━━ Data to use

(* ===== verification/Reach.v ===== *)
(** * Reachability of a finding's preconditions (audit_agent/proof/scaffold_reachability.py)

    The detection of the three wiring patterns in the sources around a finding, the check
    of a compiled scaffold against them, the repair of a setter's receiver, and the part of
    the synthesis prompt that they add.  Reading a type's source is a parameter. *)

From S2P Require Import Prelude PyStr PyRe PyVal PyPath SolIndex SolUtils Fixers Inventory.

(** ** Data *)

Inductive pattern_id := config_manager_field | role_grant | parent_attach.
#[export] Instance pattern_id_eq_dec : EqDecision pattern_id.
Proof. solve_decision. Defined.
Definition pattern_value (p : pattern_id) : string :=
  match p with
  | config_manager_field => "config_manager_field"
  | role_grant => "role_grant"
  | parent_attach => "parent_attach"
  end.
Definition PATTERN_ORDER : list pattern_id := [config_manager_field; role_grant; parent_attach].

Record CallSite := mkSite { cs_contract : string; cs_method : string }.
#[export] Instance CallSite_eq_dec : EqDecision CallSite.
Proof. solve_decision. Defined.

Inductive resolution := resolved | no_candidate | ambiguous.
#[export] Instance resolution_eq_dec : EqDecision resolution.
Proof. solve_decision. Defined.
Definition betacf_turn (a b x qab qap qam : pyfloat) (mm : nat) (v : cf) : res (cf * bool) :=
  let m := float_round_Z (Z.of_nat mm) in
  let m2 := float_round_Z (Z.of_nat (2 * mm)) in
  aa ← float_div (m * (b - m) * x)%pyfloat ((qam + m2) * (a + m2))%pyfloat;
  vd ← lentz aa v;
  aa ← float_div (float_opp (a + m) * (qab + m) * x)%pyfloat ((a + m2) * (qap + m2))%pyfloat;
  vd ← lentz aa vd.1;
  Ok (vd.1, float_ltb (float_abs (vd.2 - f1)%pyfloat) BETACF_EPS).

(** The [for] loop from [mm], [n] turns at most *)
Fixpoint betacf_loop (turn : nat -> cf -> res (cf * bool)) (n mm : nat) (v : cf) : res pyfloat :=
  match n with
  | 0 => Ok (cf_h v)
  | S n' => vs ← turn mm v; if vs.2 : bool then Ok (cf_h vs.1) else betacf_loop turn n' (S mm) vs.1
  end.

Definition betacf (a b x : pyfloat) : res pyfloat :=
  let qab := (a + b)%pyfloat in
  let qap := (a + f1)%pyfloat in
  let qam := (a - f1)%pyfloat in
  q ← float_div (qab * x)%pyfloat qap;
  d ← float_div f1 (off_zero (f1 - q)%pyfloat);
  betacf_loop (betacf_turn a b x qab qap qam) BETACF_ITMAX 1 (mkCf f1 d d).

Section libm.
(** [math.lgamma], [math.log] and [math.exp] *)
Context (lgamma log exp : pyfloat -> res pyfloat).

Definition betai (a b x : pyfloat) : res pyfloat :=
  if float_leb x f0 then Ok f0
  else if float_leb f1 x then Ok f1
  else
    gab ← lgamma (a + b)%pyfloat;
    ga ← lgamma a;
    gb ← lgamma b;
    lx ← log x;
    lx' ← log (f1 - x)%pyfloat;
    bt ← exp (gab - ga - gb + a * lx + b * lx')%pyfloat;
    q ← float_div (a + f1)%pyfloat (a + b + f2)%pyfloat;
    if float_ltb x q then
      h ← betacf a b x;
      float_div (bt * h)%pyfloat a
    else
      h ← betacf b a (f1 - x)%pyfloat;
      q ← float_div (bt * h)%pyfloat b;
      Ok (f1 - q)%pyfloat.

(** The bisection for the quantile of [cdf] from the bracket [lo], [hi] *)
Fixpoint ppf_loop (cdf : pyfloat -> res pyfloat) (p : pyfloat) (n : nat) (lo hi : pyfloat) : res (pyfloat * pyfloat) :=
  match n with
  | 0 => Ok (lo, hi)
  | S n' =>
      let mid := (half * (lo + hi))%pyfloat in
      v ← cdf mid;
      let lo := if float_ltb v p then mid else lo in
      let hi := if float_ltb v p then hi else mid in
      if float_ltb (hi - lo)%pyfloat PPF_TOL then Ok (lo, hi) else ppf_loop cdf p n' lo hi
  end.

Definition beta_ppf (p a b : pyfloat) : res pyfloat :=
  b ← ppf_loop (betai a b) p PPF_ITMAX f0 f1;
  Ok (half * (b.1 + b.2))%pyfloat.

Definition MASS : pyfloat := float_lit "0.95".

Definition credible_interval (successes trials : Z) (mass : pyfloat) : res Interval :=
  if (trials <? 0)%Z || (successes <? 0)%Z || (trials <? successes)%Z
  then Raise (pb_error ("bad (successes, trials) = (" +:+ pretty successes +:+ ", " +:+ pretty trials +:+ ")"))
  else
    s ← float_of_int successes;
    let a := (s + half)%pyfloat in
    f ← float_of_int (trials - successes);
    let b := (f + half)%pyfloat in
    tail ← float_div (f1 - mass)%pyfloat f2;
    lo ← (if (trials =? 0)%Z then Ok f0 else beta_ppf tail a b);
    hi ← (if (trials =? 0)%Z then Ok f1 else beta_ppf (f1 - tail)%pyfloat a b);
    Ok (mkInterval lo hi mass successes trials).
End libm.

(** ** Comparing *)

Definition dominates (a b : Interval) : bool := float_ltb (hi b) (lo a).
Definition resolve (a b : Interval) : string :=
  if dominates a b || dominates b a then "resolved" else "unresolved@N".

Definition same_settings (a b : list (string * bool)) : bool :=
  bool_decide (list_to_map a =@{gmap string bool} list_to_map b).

━━━━

Tally every line of the entries that contains the word "Fixpoint", and respond with that number only.

2